Because it is so big, there are lots of different trips you can do in Canada: nature trips, family holidays, or luxury holidays. As petrol is a lot cheaper than it is at home, renting a car can be interesting if you are expecting to travel a lot, but be careful about the difficulties of driving in town centers and also about the parking costs!
On the other hand, Whistler's slopes, which are famous for being some of the most expensive in the world, can be up to $800 a week at the height of the season (just for the lift-pass...) But, skiing with a sea view is priceless, isn't it?
You can get to Montreal from London for as little as £700 return.
Currently the exchange rate is £1 = CAD1.97. A year ago it was CAD1.83 and it has been more or less rising since.
Hotel costs vary from about £35 for a hostel, to between $50 and £350 a night for hotels, according to type. If you are interested in visiting a town it can be cheaper to stay in the center - the hotel may be more expensive but your transport costs will be less!

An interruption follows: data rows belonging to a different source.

(** Two callers of a build that fails, the second subscribing while the
    first builds: both return the error of the build. *)
Lemma callers_receive_one_outcome_witness :
  exists c,
    run noDeps web (fun _ => defaultOptions) [0; 0; 1; 1; 1; 0; 0; 0; 0; 1]%nat
        (initial 2 (mkWorld brokenFS [])) = Some c /\
    callers c
    = [Returned (Some (Errorf
         "docker: The command '/bin/sh -c exit 1' returned a non-zero code: 1"));
       Returned (Some (Errorf
         "docker: The command '/bin/sh -c exit 1' returned a non-zero code: 1"))] /\
    exists r : error,
      status (shared c) = BuildStatusFailed -> exists e0, r = Some e0.
Proof.
  eexists. split; [vm_compute; reflexivity|]. split; [reflexivity|].
  edestruct (callers_receive_one_outcome noDeps web (fun _ => defaultOptions)
               2 (mkWorld brokenFS []) [0; 0; 1; 1; 1; 0; 0; 0; 0; 1]%nat)
    as (r & _ & _ & Hfailed); [vm_compute; reflexivity|].
  exists r. exact Hfailed.
Defined.

(** X14: The panic statements of the coordination code.  In every
    configuration that concurrent callers can reach by steps of claim,
    Status, subscribe, broadcast and the body of Build, in the runs in
    which that body returns, a caller that has panicked has done so with
    "unreachable" and the status is Failed: of the panics written in
    Build and the dereference of [m.err] in subscribe, only the
    [panic("unreachable")] of the Failed branch of Build is ever reached,
    and only while the status is Failed.  (A panic inside the body, such
    as the one of createDockerInclude at a bare instruction, is no step
    of the callers.) *)
Theorem callers_panic_only_when_failed `{Collaborators}
    (depBuild : Module -> BuildOptions -> error) (m : Module)
    (options : nat -> BuildOptions) (n : nat) (w : World)
    (schedule : list nat) (c : Config) (i : nat) (msg : string) :
  run depBuild m options schedule (initial n w) = Some c ->
  callers c !! i = Some (Panicked msg) ->
  status (shared c) = BuildStatusFailed /\ msg = "unreachable".
Proof.
  intros Hrun Hi.
  destruct (all_invariants_run depBuild m options _ _ _ _
              (protocolInv_initial n w) (waitInv_initial n w)
              (outcomeInv_initial n w) Hrun) as (_ & _ & [Hquiet Hdec]).
  destruct (terminal_dec (status (shared c))) as [Ht | Hnt].
  - destruct (Hdec Ht) as [r (Hpcs & _ & _)]. exact (Hpcs i _ Hi).
  - exfalso. destruct (Hquiet Hnt) as (Hq & _).
    rewrite Forall_lookup in Hq. exact (Hq i _ Hi).
Qed.

(** The second of two callers arrives between the two stores of
    broadcast. *)
Lemma callers_panic_only_when_failed_witness :
  exists c,
    run noDeps web (fun _ => defaultOptions) [0; 0; 0; 0; 1; 1; 1]%nat
        (initial 2 (mkWorld brokenFS [])) = Some c /\
    callers c !! 1%nat = Some (Panicked "unreachable") /\
    status (shared c) = BuildStatusFailed.
Proof.
  eexists. split; [vm_compute; reflexivity|]. split; [reflexivity|].
  refine (proj1 (callers_panic_only_when_failed noDeps web (fun _ => defaultOptions)
            2 (mkWorld brokenFS []) [0; 0; 0; 0; 1; 1; 1]%nat _ 1%nat "unreachable"
            _ _)); [vm_compute; reflexivity | reflexivity].
Defined.

(** ** createDockerInclude: panics and duplicates *)

Section DockerIncludeMore.

Variable fs0 : FileSystem.
Variable contextPath : string.

Lemma bareInstruction_fields (text : string) :
  bareInstruction text = true ->
  (Nat.eqb (String.length (strings.TrimSpace text)) 0
   || strings.HasPrefix (strings.TrimSpace text) "#")%bool = false /\
  (strings.HasPrefix (strings.TrimSpace text) "COPY"
   || strings.HasPrefix (strings.TrimSpace text) "ADD")%bool = true /\
  strings.Fields (strings.TrimSpace text) !! 1%nat = None.
Proof.
  unfold bareInstruction. intros Hbare.
  apply andb_prop in Hbare. destruct Hbare as [Hbare Hlen].
  apply andb_prop in Hbare. destruct Hbare as [Hskip Hcopy].
  apply negb_true_iff in Hskip. apply Nat.leb_le in Hlen.
  repeat split; [exact Hskip | exact Hcopy |].
  apply lookup_ge_None. lia.
Qed.

(** The loop over the lines [pre ++ rest] is the loop over [rest] entered
    with what the loop over [pre] has gathered, unless that loop has
    already returned an error or panicked. *)
Lemma includeLoop_app (pre rest addedPaths : list string) :
  includeLoop fs0 contextPath addedPaths (pre ++ rest)
  = match includeLoop fs0 contextPath addedPaths pre with
    | Ok (Some added, None) => includeLoop fs0 contextPath added rest
    | other => other
    end.
Proof.
  revert addedPaths. induction pre as [|text pre IH]; intros addedPaths; simpl.
  - reflexivity.
  - destruct (_ || _)%bool; [apply IH|].
    destruct (_ || _)%bool; [|apply IH].
    destruct (strings.Fields _ !! 1%nat) as [rel|]; [|reflexivity].
    destruct (negb _); [|apply IH].
    destruct (os.Stat _ _) as [info|]; [apply IH | reflexivity].
Qed.

(** What the loop does with its first line: it goes on with the pattern
    list, perhaps extended; or it returns an error; or the line is a bare
    instruction and the loop panics. *)
Lemma includeLoop_first (text : string) (addedPaths : list string) :
  (exists added, forall lines,
     includeLoop fs0 contextPath addedPaths (text :: lines)
     = includeLoop fs0 contextPath added lines) \/
  (exists e, forall lines,
     includeLoop fs0 contextPath addedPaths (text :: lines) = Ok (None, Some e)) \/
  (bareInstruction text = true /\
   forall lines,
     includeLoop fs0 contextPath addedPaths (text :: lines)
     = Panic "index out of range").
Proof.
  unfold bareInstruction. simpl.
  destruct (_ || _)%bool; [left; eexists; reflexivity|].
  destruct (_ || _)%bool; [|left; eexists; reflexivity].
  destruct (strings.Fields _ !! 1%nat) as [rel|] eqn:Hfield.
  - destruct (negb _); [|left; eexists; reflexivity].
    destruct (os.Stat _ _) as [info|].
    + left; eexists; reflexivity.
    + right; left. eexists. reflexivity.
  - right; right. split; [|reflexivity]. simpl.
    apply Nat.leb_le. apply lookup_ge_None in Hfield. lia.
Qed.

(** The loop returns the patterns without an error, or an error without
    patterns, or it panics with an index out of range at a bare
    instruction that it reaches. *)
Lemma includeLoop_results (lines addedPaths : list string) :
  (exists patterns, includeLoop fs0 contextPath addedPaths lines = Ok (Some patterns, None)) \/
  (exists e, includeLoop fs0 contextPath addedPaths lines = Ok (None, Some e)) \/
  (includeLoop fs0 contextPath addedPaths lines = Panic "index out of range" /\
   exists pre text rest added,
     lines = pre ++ text :: rest /\ bareInstruction text = true /\
     includeLoop fs0 contextPath addedPaths pre = Ok (Some added, None)).
Proof.
  revert addedPaths. induction lines as [|text lines IH]; intros addedPaths.
  { left. eexists. reflexivity. }
  destruct (includeLoop_first text addedPaths)
    as [[added Hgo] | [[e Herr] | [Hbare Hpanic]]].
  - rewrite Hgo.
    destruct (IH added)
      as [Hok | [Herr | [Hpanic (pre & text0 & rest & added0 & Hl & Hb & Hpre)]]];
      [left; exact Hok | right; left; exact Herr |].
    right; right. split; [exact Hpanic|].
    exists (text :: pre), text0, rest, added0.
    split; [rewrite Hl; reflexivity|]. split; [exact Hb|].
    rewrite Hgo. exact Hpre.
  - right; left. exists e. apply Herr.
  - right; right. split; [apply Hpanic|].
    exists [], text, lines, addedPaths. auto.
Qed.

End DockerIncludeMore.

(** X15: createDockerInclude panics exactly at a bare instruction: it panics,
    with an index out of range, if and only if among the lines that the
    scanner yields on the opened recipe there is one whose trimmed text
    starts with COPY or ADD and has no second field, and the lines before
    it have been worked off without an error.  (The scanner yields no
    line of a recipe that cannot be opened or is a directory, and none
    after a line that is too long for it.) *)
Theorem createDockerInclude_panics_at_bare_instruction
    (fs0 : FileSystem) (contextPath dockerfilePath msg : string) :
  createDockerInclude fs0 contextPath dockerfilePath = Panic msg <->
  msg = "index out of range" /\
  exists pre text rest added,
    scannedLines (os.Open fs0 dockerfilePath).1 = pre ++ text :: rest /\
    bareInstruction text = true /\
    includeLoop fs0 contextPath [] pre = Ok (Some added, None).
Proof.
  unfold createDockerInclude. split.
  - destruct (os.Open fs0 dockerfilePath) as [f [e|]] eqn:Hopen;
      [discriminate|].
    intros Hpanic. simpl.
    destruct (includeLoop_results fs0 contextPath (scannedLines f) [])
      as [[patterns Hok] | [[e Herr] | [Hp (pre & text & rest & added & Hl & Hb & Hpre)]]];
      [congruence | congruence |].
    split; [congruence|].
    exists pre, text, rest, added. auto.
  - intros [-> (pre & text & rest & added & Hl & Hb & Hpre)].
    destruct (os.Open fs0 dockerfilePath) as [f [e|]] eqn:Hopen; simpl in Hl.
    { exfalso. unfold os.Open in Hopen.
      destruct (fs0 !! dockerfilePath); inversion Hopen; subst.
      destruct pre; discriminate Hl. }
    rewrite Hl, includeLoop_app, Hpre.
    destruct (includeLoop_first fs0 contextPath text added)
      as [[added' Hgo] | [[e Herr] | [_ Hpanic]]]; [| |apply Hpanic].
    + exfalso. specialize (Hgo []). simpl in Hgo.
      apply bareInstruction_fields in Hb. destruct Hb as (Hskip & Hcopy & Hfield).
      rewrite Hskip, Hcopy, Hfield in Hgo. discriminate.
    + exfalso. specialize (Herr []). simpl in Herr.
      apply bareInstruction_fields in Hb. destruct Hb as (Hskip & Hcopy & Hfield).
      rewrite Hskip, Hcopy, Hfield in Herr. discriminate.
Qed.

Remember you will need to add visitor's tax, and others, that will add up to about 15% of the room cost. As for food, you can eat lunch for between $5 and $10, and dinner for as little as $15. A beer can be between $4 and $6. Be careful! Don't forget you will have to add a minimum 15% tip to every purchase. It often happened to me when I first started my trip.
In conclusion, there's something for every budget in Canada, but make sure you are well prepared!